Reporters Committee applauds decision in Food Lion case
Today’s decision by the U.S. Court of Appeals in Richmond (4th Circuit) to throw out most of the claims brought by the Food Lion grocery chain against ABC will help stop the dangerous trend in “newsgathering” lawsuits that try to execute an “end run” around First Amendment protections, according to The Reporters Committee for Freedom of the Press.
“The court today upheld the principle that a party cannot circumvent First Amendment protections afforded the news media by attacking the methods through which news is gathered,” according to Gregg P. Leslie, Acting Executive Director of the Reporters Committee.
“Even though it found that the ABC employees had trespassed and breached a duty of loyalty to Food Lion, the court said the food chain cannot use that fact to recover millions of dollars from ABC after the Food Lion stock price fell, apparently in response to the ABC story on unsanitary practices,” Leslie said.
Food Lion never sued ABC for libel, and admitted in court that it did not think it could prove that ABC acted with actual malice — knowledge of falsity or reckless disregard for the truth.
“This high standard of proof exists for a reason; to ensure that the media can freely report on matters of public importance without undue fear that the occasional error will lead to a huge libel verdict,” according to Leslie. “Companies like Food Lion want to recover damages when they don’t like what’s being reported. They try to get around the burden of proof required in libel claims by suing for other ‘newsgathering’ tort claims, such as trespass, fraud and breach of loyalty. This decision sends such companies a clear message — it won’t work.”

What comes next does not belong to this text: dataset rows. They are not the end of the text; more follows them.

(** the context after [p] was registered under [k] *)
Record sys_opened (k : UTPSocketKey) (p : ptr) (y y' : Sys) : Prop := {
  op_dom : dom (idas y') = dom (idas y);
  op_cb : callbacks (ctx y') = callbacks (ctx y);
  op_last : last_utp_socket (ctx y') = last_utp_socket (ctx y);
  op_rst : rst_info (ctx y') = rst_info (ctx y);
  op_ack : (exists l, ack_ok l y) -> exists l, ack_ok l y';
  op_free : socket_lookup (utp_sockets (ctx y)) k = None;
  op_table : table_full key_hash (utp_sockets (ctx y'));
  op_buckets : N (utp_sockets (ctx y')) = N (utp_sockets (ctx y));
  op_count : count (utp_sockets (ctx y')) = count (utp_sockets (ctx y)) + 1;
  op_get : forall k', socket_lookup (utp_sockets (ctx y')) k'
    = if decide (k' = k) then Some p else socket_lookup (utp_sockets (ctx y)) k';
  op_trace : traced polite y y';
}.

Lemma kept_opened k p y1 y2 y3 : sys_kept y1 y2 -> sys_opened k p y2 y3 -> sys_opened k p y1 y3.
Proof.
  intros [W D T C L S K] [O1 O2 O3 O4 O5 O6 O7 O8 O9 O10 O11]. rewrite T in *.
  split; try done; try congruence; [auto|by eapply traced_trans].
Qed.

Lemma opened_kept k p y1 y2 y3 : sys_opened k p y1 y2 -> sys_kept y2 y3 -> sys_opened k p y1 y3.
Proof.
  intros [O1 O2 O3 O4 O5 O6 O7 O8 O9 O10 O11] [W D T C L S K]. rewrite <- T in *.
  split; try done; try congruence; [auto|by eapply traced_trans].
Qed.

Lemma opened_good k p y y' : sys_opened k p y y' -> sys_good y -> sys_good y'.
Proof.
  intros [O1 O2 _ _ O5 _ _ _ _ _ O11] [Hl Hs Hm Hw]. split; [by apply O5| | |by eapply traced_polite].
  - rewrite <- size_dom, O1, size_dom. done.
  - unfold has_callback. by rewrite O2.
Qed.

(** ** New objects *)
Lemma fresh_ptr w : heap w !! new_ptr w = None /\ 0 < new_ptr w.
Proof.
  unfold new_ptr. set (mx := map_fold _ _ _).
  assert (Hmx : 0 <= mx /\ forall p, is_Some (heap w !! p) -> p <= mx).
  { subst mx. apply (map_fold_weak_ind (fun r h => 0 <= r /\ forall p, is_Some (h !! p) -> p <= r)).
    - split; [done|]. by intros p [x ?].
    - intros p c h r Hn [H0 IH]. split; [lia|]. intros q Hq.
      destruct (decide (q = p)) as [->|Hne]; [lia|]. rewrite lookup_insert_ne in Hq by done.
      specialize (IH q Hq). lia. }
  destruct Hmx as [H0 Hle]. split; [|lia].
  destruct (heap w !! (1 + mx)) eqn:Hp; [|done].
  specialize (Hle (1 + mx) (mk_is_Some _ _ Hp)). lia.
Qed.

Lemma ring_init_fresh {A} i : ring_get (A := A) ring_init i = None.
Proof. apply ring_get_init. Qed.

Lemma create_blank x p : blank (utp_create_socket x p).
Proof.
  split; try done.
  - by apply empty_queue_ok.
  - set (c := utp_create_socket x p).
    assert (Hr : ring_wf (inbuf (rq c))) by apply ring_init_wf.
    assert (Hf : rq_fresh (rq c)) by (split; [intros i; apply ring_init_fresh|done]).
    exact (fresh_safe (rq c) 0 Hr eq_refl Hf ltac:(done)).
  - split; [intros i; apply ring_init_fresh|done].
Qed.

(** the state after utp_create_socket *)
Definition created (w : World) : World :=
  mkWorld (<[new_ptr w := utp_create_socket (ctx (w_sys w)) (new_ptr w)]> (heap w))
          ((w_sys w) <| idas ::= <[new_ptr w := -1]> |>).

Lemma create_inv n m R w :
  world_inv n m R w -> Z.of_nat (size (idas (w_sys w))) + 2 < INT_MAX ->
  world_inv n m R (created w) /\ (new_ptr w ∉ R) /\ heap (created w) !! new_ptr w
    = Some (utp_create_socket (ctx (w_sys w)) (new_ptr w)).
Proof.
  intros Hw Hsz. destruct (fresh_ptr w) as [Hn Hpos]. set (p := new_ptr w) in *.
  pose proof Hw as [V1 V2 V3 V4 V5 V6 V7 V8 V9 V10 V11 V12].
  assert (Hid : idas (w_sys w) !! p = None)
    by (apply not_elem_of_dom; rewrite <- V2; by apply not_elem_of_dom).
  assert (Hp : p ∉ R) by (intros Hp%V6%elem_of_dom; by destruct Hp as [x Hx]; rewrite Hn in Hx).
  split; [|split; [done|apply lookup_insert_eq]].
  set (y' := (w_sys w) <| idas ::= <[p := -1]> |>).
  assert (Ei : idas y' = <[p := -1]> (idas (w_sys w)) /\ ctx y' = ctx (w_sys w))
    by by destruct (w_sys w). destruct Ei as [Ei Ec].
  assert (G : sys_good y').
  { destruct V1 as [[l Hl] Hs Hm Hwt].
    split; [|rewrite Ei, map_size_insert_None; [lia|done]|by rewrite Ec|by destruct (w_sys w)].
    exists l. pose proof Hl as [A1 A2 A3 A4 A5]. split; rewrite ?Ei, ?Ec; try done.
    - intros q i. rewrite lookup_insert_Some. intros [[<- <-]|[_ Hq]]; [|by apply A3].
      cbn. intros Hin%A4. by rewrite Hid in Hin; destruct Hin.
    - intros q Hq. apply lookup_insert_is_Some'. right. by apply A4. }
  unfold created. fold p. fold y'. split; cbn [heap w_sys]; rewrite ?Ec; try done.
  - by rewrite Ei, !dom_insert_L, V2.
  - intros q x. rewrite lookup_insert_Some. intros [[<- <-]|[_ Hx]]; [done|by apply V3].
  - intros q x. rewrite lookup_insert_Some. intros [[<- <-]|[_ Hx]] Hq; [done|].
    pose proof (V4 q x Hx Hq) as Hs. eapply sock_ok_sys; [|exact Hs]. apply sys_good_ok; [done|].
    rewrite Ei. apply lookup_insert_is_Some'. right. apply (sk_send _ _ _ Hs).
  - intros q x. rewrite lookup_insert_Some. intros [[<- <-]|[_ Hx]] Hq; [apply create_blank|by apply (V5 q)].
  - rewrite dom_insert_L. by apply union_subseteq_r'.
  - intros k q. rewrite V9. split; intros [Hq (x & Hx & Hk)]; (split; [done|]).
    + exists x. split; [|done]. rewrite lookup_insert_ne; [done|]. by intros ->.
    + rewrite lookup_insert_ne in Hx; [by exists x|]. by intros ->.
Qed.

(** ** A socket that was opened joins the others *)
Lemma world_inv_open n m R w p c s' k :
  world_inv n m R w -> heap w !! p = Some c -> p ∉ R -> this (me s') = p ->
  sock_ok k m s' -> sys_opened (sock_key (me s')) p (w_sys w) (st_sys s') ->
  world_inv (fun q => if decide (q = p) then k else n q) m ({[p]} ∪ R)
    (mkWorld (<[p := me s']> (heap w)) (st_sys s')).
Proof.
  intros Hw Hc Hp Ht Hs Ho. pose proof Hw as [V1 V2 V3 V4 V5 V6 V7 V8 V9 V10 V11 V12].
  pose proof Ho as [O1 O2 O3 O4 O5 O6 O7 O8 O9 O10 _]. pose proof (opened_good _ _ _ _ Ho V1) as G.
  assert (Hne : forall q x, q ∈ R -> heap w !! q = Some x -> q <> p) by (intros q x Hq _ ->; done).
  split; cbn [heap w_sys]; rewrite ?O3, ?O4, ?O8; try done.
  - rewrite dom_insert_L, O1, <- V2. apply subseteq_union_1_L, singleton_subseteq_l.
    by apply elem_of_dom_2 in Hc.
  - intros q x. rewrite lookup_insert_Some. intros [[<- <-]|[_ Hx]]; [done|by apply V3].
  - intros q x. rewrite lookup_insert_Some, elem_of_union, elem_of_singleton.
    intros [[<- <-]|[Hq Hx]] Hr; [rewrite decide_True by done; by destruct s'|].
    destruct Hr as [->|Hr]; [done|]. rewrite decide_False by done.
    pose proof (V4 q x Hx Hr) as Hsq. eapply sock_ok_sys; [|exact Hsq]. apply sys_good_ok; [done|].
    apply elem_of_dom. rewrite O1. apply elem_of_dom. apply (sk_send _ _ _ Hsq).
  - intros q x. rewrite lookup_insert_Some, elem_of_union, elem_of_singleton.
    intros [[<- <-]|[_ Hx]] Hr; [by destruct Hr; left|]. apply (V5 q); [done|]. auto.
  - rewrite dom_insert_L. by apply union_mono_l.
  - intros key q. rewrite O10, elem_of_union, elem_of_singleton. case_decide as Hk.
    + subst key. split.
      * intros [= <-]. split; [by left|]. exists (me s'). by rewrite lookup_insert_eq.
      * intros [[->|Hq] (x & Hx & Hkey)]; [done|]. exfalso. rewrite lookup_insert_ne in Hx
          by (intros <-; done). assert (socket_lookup (utp_sockets (ctx (w_sys w)))
          (sock_key (me s')) = Some q) as E by (apply V9; eauto). congruence.
    + rewrite V9. split; intros [Hq (x & Hx & Hkey)].
      * split; [by right|]. exists x. rewrite lookup_insert_ne; [done|]. intros <-. done.
      * destruct Hq as [->|Hq].
        -- rewrite lookup_insert_eq in Hx. injection Hx as <-. congruence.
        -- split; [done|]. exists x. rewrite lookup_insert_ne in Hx; [done|]. intros <-. done.
  - rewrite O9, V10, size_union, size_singleton by (by apply disjoint_singleton_l). lia.
  - destruct V11 as [->|Hl]; [by left|right]. by apply elem_of_union_r.
Qed.

(** ** utp_initialize_socket *)
Section Wp.
Context {E : Env} {HA : GoodApp} (F : fault -> Prop).

(** a blank socket, once it is opened and before it has a state of its own *)
Record opened (c c' : UTPSocket) (k : UTPSocketKey) : Prop := {
  od_this : this c' = this c;
  od_key : sock_key c' = k;
  od_state : state c' = CS_IDLE;
  od_sq : sq c' = sq c;
  od_rq : rq c' = rq c;
  od_mt : mtu_ok (mt c');
  od_avg : avg_ok (avg (dl c'));
  od_samples : current_delay_samples (avg (dl c')) = 0;
  od_fin : fin_sent c' = false;
}.

Lemma opened_upd c c1 c2 k :
  opened c c1 k -> this c2 = this c1 -> sock_key c2 = sock_key c1 -> state c2 = state c1 ->
  sq c2 = sq c1 -> rq c2 = rq c1 -> mt c2 = mt c1 -> avg (dl c2) = avg (dl c1) ->
  fin_sent c2 = fin_sent c1 -> opened c c2 k.
Proof. intros [] ? ? ? ? ? Em Ea ?. split; rewrite ?Em, ?Ea; congruence. Qed.

(** a blank socket with its first sequence numbers *)
Lemma start_ok n m c c2 y sn a :
  blank c -> 1 <= n -> 0 <= m -> sys_ok (this c2) y -> is_u16 sn -> is_u16 a ->
  sq c2 = (sq c) <| seq_nr := sn |> -> rq c2 = (rq c) <| ack_nr := a |> ->
  mtu_ok (mt c2) -> avg_ok (avg (dl c2)) -> current_delay_samples (avg (dl c2)) = 0 ->
  sock_ok n m (mkSt c2 y).
Proof.
  intros [B1 B2 B3 B4 B5 B6 B7 B8 B9 B10] Hn Hm Hy Hsn Ha Es Er Hmt Hav Hsa.
  pose proof (empty_seq 1 _ sn B2 B3 Hsn) as Hq. rewrite <- Es in Hq.
  pose proof (fresh_safe (rq c) a (rs_ring _ B4) (rs_mask _ B4) B5 Ha) as Hr. rewrite <- Er in Hr.
  assert (Ec : cur_window_packets (sq c2) = 0) by (rewrite Es, <- B3; by destruct (sq c)).
  split; cbn [me st_sys]; try done; try lia.
  - split; cbn [me st_sys]; try done; [by eapply sq_ok_mono|]. intros Hc. lia.
  - rewrite Er. by destruct (rq c).
  - intros _. rewrite Er. destruct B5. by destruct (rq c).
Qed.

(** looking for a free seed *)
Lemma wp_pick_seed a (Q : Z -> St -> Prop) : F OutOfFuel ->
  forall fuel c y,
  (forall seed y', sys_next quiet y y' -> is_u16 seed ->
     socket_lookup (utp_sockets (ctx y)) (mkKey a seed) = None -> Q seed (mkSt c y')) ->
  wp F (pick_seed fuel a) Q (mkSt c y).
Proof.
  intros Hfuel. induction fuel as [|fuel IH]; intros c y H; [exact Hfuel|]. cbn [pick_seed].
  unfold utp_call_get_random. wp_steps. apply (wp_call F quiet); [done|]. intros v y1 H1 _.
  cbn [sys put_sys HasSys_St me st_sys] in *. wp_steps. rewrite (sys_next_table _ _ _ H1).
  set (seed := Z.land (u32 v) 65535).
  assert (Hs : is_u16 seed).
  { unfold seed. change 65535 with (Z.ones 16). rewrite Z.land_ones by lia. apply Z.mod_pos_bound. lia. }
  destruct (socket_lookup _ _) eqn:Hl.
  - apply IH. intros seed' y' H' Hs' Hl'. apply H; [by eapply sys_next_trans|done|].
    by rewrite <- (sys_next_table _ _ _ H1).
  - wp_steps. by apply H.
Qed.

(** the key is stored *)
Lemma wp_register k p (Q : unit -> St -> Prop) c y :
  table_full key_hash (utp_sockets (ctx y)) -> count (utp_sockets (ctx y)) < LIBUTP_HASH_UNUSED ->
  socket_lookup (utp_sockets (ctx y)) k = None ->
  (forall y', sys_opened k p y y' -> Q tt (mkSt c y')) ->
  wp F (register_socket k p) Q (mkSt c y).
Proof.
  intros Ht Hc Hn H. unfold register_socket. wp_steps. unfold socket_insert.
  destruct (table_insert_total key_hash (utp_sockets (ctx y)) k p Ht Hc) as [t' Ei]. rewrite Ei.
  destruct (table_insert_spec key_hash key_eqb key_eqb_eq _ _ k p Ht Hn Ei) as (T1 & T2 & T3).
  pose proof (table_insert_N _ _ _ _ _ Ei) as T4. wp_steps. apply H.
  destruct y as [[] ids tr]. cbn in *. split; cbn; try done; [|by exists []].
  intros [l Hl]. exists l. by refine (ack_ok_other l _ _ tr _ Hl).
Qed.

Lemma reset_mtu_ok u m t :
  mtu_probe_seq m = 0 /\ mtu_probe_size m = 0 -> is_u16 u -> 21 <= u ->
  let m' := (reset_range u m) <| mtu_discover_time := t |> in
  mtu_ok (m' <| mtu_last := mtu_ceiling m' |>).
Proof.
  intros [H1 H2] Hu Hmin. unfold reset_range, MTU_FLOOR_MIN, is_u16 in *. destruct m. cbn in *.
  destruct (Z.ltb_spec u 576); split; cbn; lia.
Qed.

In 1992, two producers for ABC’s “PrimeTime Live” modified their resumes to obtain jobs in Food Lion stores to document allegedly unhealthy food handling practices. A jury later found that the two had committed fraud, trespass, and breach of loyalty to Food Lion, and awarded the grocery chain more than $5 million in damages in January 1997. That amount was later reduced to just over $316,000 by the judge. In today’s action, the appellate court threw out the fraud claim — which was the basis for all but $2 of the damages awarded — after finding that Food Lion had not been harmed by its reliance on the producers’ actions. The court reduced the total award to Food Lion to $2.